Penetró en la luz y emergió en otro lado, un sitio muy diferente y que a la vez parecía parte de la misma iglesia; un ruido de cadenas chocando entre sí confiriéndole un aura todavía más perversa.

El lugar era un salón inmenso y vacío con paredes de cobre lisas y brillantes; el piso era del mismo metal, pero en estado de oxidación; el techo una nívea cúpula, en su centro colgaban meciéndose una serie de cadenas a las que se afianzaba una criatura.

El sacerdote se postró.

Un ser con forma humanoide, que pendía con la cabeza hacia abajo, se dejó caer desde su posición, y girando en el aire con una agilidad increíble, aterrizó sobre sus patas frente al párroco.

El demonio, porque eso era, tenía la cabeza, los brazos y las piernas de murciélago; de su pecho se proyectaban profusos senos y de entre sus muslos asomaba un enorme falo. Era un ente aberrante y que al mismo tiempo fascinaba, que te seducía a pesar de la repugnancia que causaba contemplarlo.

Colocó una de sus garras sobre el hombre y éste levantó la mirada. El pene de la demoniaca criatura comenzó a erguirse duplicando su tamaño, y el padre, sin perder tiempo, lo metió en su boca. Era un ritual al que estaba acostumbrado, cada vez que visitaba la morada de su nuevo Señor, le hacía una felación y se tragaba su semen; esta era la retorcida comunión entre amo y sirviente.

El demonio murciélago lo detuvo. Esta ocasión sería especial, sería la última vez que comulgarían y lo recompensaría por su devoción, otorgándole la más grande de las gracias. Lo convertiría en el portador de su legado.

Con una increíble facilidad lo levantó y lo arrojó bruscamente al piso, después desgarró su sotana y lo embistió por la espalda. Lo penetró una y otra vez con brutalidad, sodomizando el cuerpo del sacerdote de una manera inconcebible. Entre sangre y excremento, la arremetida cesó con un espeluznante y agudo chillido del demonio. Su semilla estaba dentro. De un salto llegó hasta las cadenas y sujetándose con la patas entró en su acostumbrado sopor.

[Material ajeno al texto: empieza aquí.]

(** * ExplorerPM: the financial scoring and prediction engine

    A shallow embedding of
    - [DataPreprocessor.calculate_financial_ratios]   (utils/data_preprocessing.py),
    - [FinancialDashboard.calculate_financial_health_score],
      [FinancialDashboard.calculate_risk_factors]      (components/dashboard.py),
    - [FinancialModels]                                (models/financial_models.py),
    and the properties of these functions.

    Numbers.  Python's ints and floats are modelled by exact rationals [Q];
    every division of the modelled code sits behind a test that its divisor
    is positive, so the totality of [Qdiv] is never used.  Decimal constants
    of the source ([1.1], [0.2], ...) are the rationals they denote.  The
    rounding of floats is not modelled: bounds and monotonicity carry over
    to the floats, whereas a comparison whose two sides lie within a
    rounding error of each other can go the other way in the code.

    The profile.  [user_data] is a Python dict.  The fields the modelled code
    reads as numbers and the two fields it reads as category labels are kept
    in two finite maps, so that a lookup always has the type its reader
    expects. *)

From Stdlib Require Import QArith Qminmax Lqa.
From stdpp Require Import gmap strings list sorting pretty.

Local Open Scope string_scope.
Local Open Scope Q_scope.

(** ** Numbers *)

(** Python's [a < b] on numbers. *)
Definition Qltb (a b : Q) : bool :=
  match a ?= b with Lt => true | _ => false end.

(** Python's [a >= b]. *)
Definition Qgeb (a b : Q) : bool := negb (Qltb a b).

(** Python's [a > b]. *)
Definition Qgtb (a b : Q) : bool := Qltb b a.

(** Python's [min(a, b)]: the first argument unless the second is smaller. *)
Definition py_min (a b : Q) : Q := if Qltb b a then b else a.

(** Python's [max(a, b)]: the first argument unless the second is larger. *)
Definition py_max (a b : Q) : Q := if Qgtb b a then b else a.

(** ** The user profile *)

Record UserData := {
  num : gmap string Q;        (* numeric fields *)
  cat : gmap string string    (* categorical fields *)
}.

(** [user_data.get(key, dflt)] on a numeric field. *)
Definition get (ud : UserData) (key : string) (dflt : Q) : Q :=
  default dflt (num ud !! key).

(** [user_data.get(key, dflt)] on a categorical field. *)
Definition get_cat (ud : UserData) (key : string) (dflt : string) : string :=
  default dflt (cat ud !! key).

(** [not user_data]: the dict is empty. *)
Definition is_empty (ud : UserData) : bool :=
  bool_decide (num ud = ∅) && bool_decide (cat ud = ∅).
(** X9. The regular expression is not anchored: characters in front of the
    first opening parenthesis are ignored, so that [parse_descriptor] gives
    the same result with and without them. *)
Theorem parse_descriptor_ignores_prefix flags pre raw :
  "("%char ∉ list_ascii_of_string pre ->
  parse_descriptor flags (pre +:+ raw) = parse_descriptor flags raw.
Proof.
  intros Hpre. unfold parse_descriptor.
  assert (Hre : descriptor_regex (pre +:+ raw) = descriptor_regex raw);
    [|by rewrite Hre].
  unfold descriptor_regex. rewrite list_ascii_of_string_app.
  generalize (list_ascii_of_string raw) as s. intros s.
  induction (list_ascii_of_string pre) as [|x p IH]; [done|].
  apply not_elem_of_cons in Hpre as [Hx Hp]. specialize (IH Hp).
  simpl. destruct (Ascii.eqb_spec x "("); [congruence|].
  destruct (until_char "(" (p ++ s)) as [[? ?]|],
           (until_char "(" s) as [[? ?]|]; simpl in *; try done.
Qed.

End RegexMore.

(** ** Further properties of [parse] and of the attribute search *)

Section ParseMore.
Import JS Util Methods Members.
Local Open Scope Z_scope.

Lemma isVarArgs_setNative f : isVarArgs (setNative true f) = isVarArgs f.
Proof.
  unfold isVarArgs, setNative, ACC_NATIVE, ACC_VARARGS. simpl.
  change 256 with (2 ^ 8). change 128 with (2 ^ 7).
  by rewrite land_lor_other_bit.
Qed.

(** X10. [get_attribute] gives the first of the attributes that
    [get_attributes] gives, and [null] exactly when no attribute has the
    name. *)
Theorem get_attribute_first_of_all ats n :
  get_attribute ats n = head (get_attributes ats n)
  /\ (get_attribute ats n = None <->
      forall a, a ∈ ats -> getName a <> n).
Proof.
  unfold get_attribute, get_attributes.
  induction ats as [|a ats [IH1 IH2]]; simpl.
  - split; [done|]. split; [|done]. intros _ a Ha. by apply not_elem_of_nil in Ha.
  - destruct (String.eqb_spec (getName a) n) as [Heq|Hne]; simpl.
    + split; [done|]. split; [discriminate|].
      intros Hall. exfalso. apply (Hall a); [apply list_elem_of_here|done].
    + split; [exact IH1|]. rewrite IH2. split.
      * intros Hall b Hb. apply elem_of_cons in Hb as [->|Hb]; [done|].
        by apply Hall.
      * intros Hall b Hb. by apply Hall, list_elem_of_further.
Qed.

Context `{Collaborators}.

(** [parse], branch by branch, on the header it read. *)
Lemma parse_header cls0 bs cp :
  let '(flags, nm, raw, bs3) := header bs cp in
  match parse_descriptor flags raw with
  | inl e => parse cls0 bs cp = inl e
  | inr d =>
      exists m,
        parse cls0 bs cp = inr (m, (makeAttributes bs3 cp).2)
        /\ cls m = cls0 /\ slot m = -1 /\ name m = nm
        /\ raw_descriptor m = raw
        /\ attrs m = (makeAttributes bs3 cp).1
        /\ param_types m = d_param_types d
        /\ return_type m = d_return_type d
        /\ match getTrappedMethod cls0 (nm +:+ raw) with
           | Some f =>
               accessFlags m = setNative true flags
               /\ code m = CodeFunction (Trapped f)
           | None =>
               accessFlags m = flags
               /\ code m =
                  if isNative flags then
                    if (indexOf (full_signature cls0 nm raw)
                          "::registerNatives()V" 1 <? 0)
                       && (indexOf (full_signature cls0 nm raw)
                             "::initIDs()V" 1 <? 0)
                    then CodeFunction
                           (NativeBinder cls0 (nm +:+ raw)
                              (full_signature cls0 nm raw))
                    else CodeFunction Nop
                  else if isAbstract flags then CodeUndefined
                  else CodeAttribute
                         (get_attribute (makeAttributes bs3 cp).1 "Code")
           end
  end.
Proof.
  unfold header, parse, AbstractMethodField_parse. cbv zeta.
  destruct (getUint16 bs) as [flags bs1]. simpl.
  destruct (getUint16 bs1) as [i bs2]. simpl.
  destruct (getUint16 bs2) as [j bs3]. simpl.
  destruct (parse_descriptor _ _) as [e|d]; [done|].
  destruct (makeAttributes bs3 cp) as [ats bs4]. simpl.
  destruct (getTrappedMethod cls0 _) as [f|].
  { eexists. split; [reflexivity|]. simpl. done. }
  destruct (isNative {| byte := flags |}).
  { destruct (_ && _); eexists; (split; [reflexivity|]); simpl; done. }
  destruct (isAbstract {| byte := flags |}); simpl;
    eexists; (split; [reflexivity|]); simpl; done.
Qed.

 El párroco se arrastró de vuelta hacia la iglesia, su cuerpo lacerado y quebrado. Nuevamente recorrió el horrible túnel, la agonía incrementando con cada metro que avanzaba. Al llegar a la sacristía se dirigió directamente a su habitación, en ningún momento se ocupó en cubrir el pasadizo, no tenía la fuerza ni la voluntad para hacerlo.

Despertó gritando a mitad de la madrugada, el sudor bañándolo por completo. Esta vez no había sido una pesadilla lo que lo arrancó del sueño, sino un terrible dolor en el vientre; su abdomen estaba completamente distendido, la piel tan tensa que parecía que se iba a desgarrar en cualquier momento. Se paró y se dirigió a la puerta; tambaleándose, apenas soportando el intenso dolor, entró a la iglesia. Cayó de rodillas frente al presbiterio, más porque no podía sostenerse que por arrepentimiento al horrendo acto que había cometido. Ahí, con apenas conciencia, gritó retando al que había sido su Dios: El odio incontenible que brotaba en cada una de sus palabras llenó el sacro recinto.

Sabía que era su final, pero también sabía lo que tenía que hacer. Su amo le susurraba en la mente, guiándolo hasta el último momento. Con lo que le quedaba de fuerza, salió por la puerta trasera de la parroquia y sólo se detuvo hasta alcanzar el exterior. Por fin se desplomó y antes de morir vio la carne de su estómago romperse; de su interior comenzaron a emerger pequeñas criaturas parecidas a ratas, primero una… diez… cientos; ratas con cabezas grotescas y que caminaban sobre sus patas traseras, sus hocicos supurando algo viscoso y blanquecino.

El rostro del sacerdote quedó congelado en una mueca de agonía eterna, sus brazos rígidos y contorsionados. Los perversos diablillos se fueron de ahí dispersándose por toda la ciudad. Gritos se escucharon entre las calles, dentro de las casas, en cualquier lugar que alcanzaban. La peste comenzó a propagarse; a partir de esa noche, la humanidad quedaba condenada.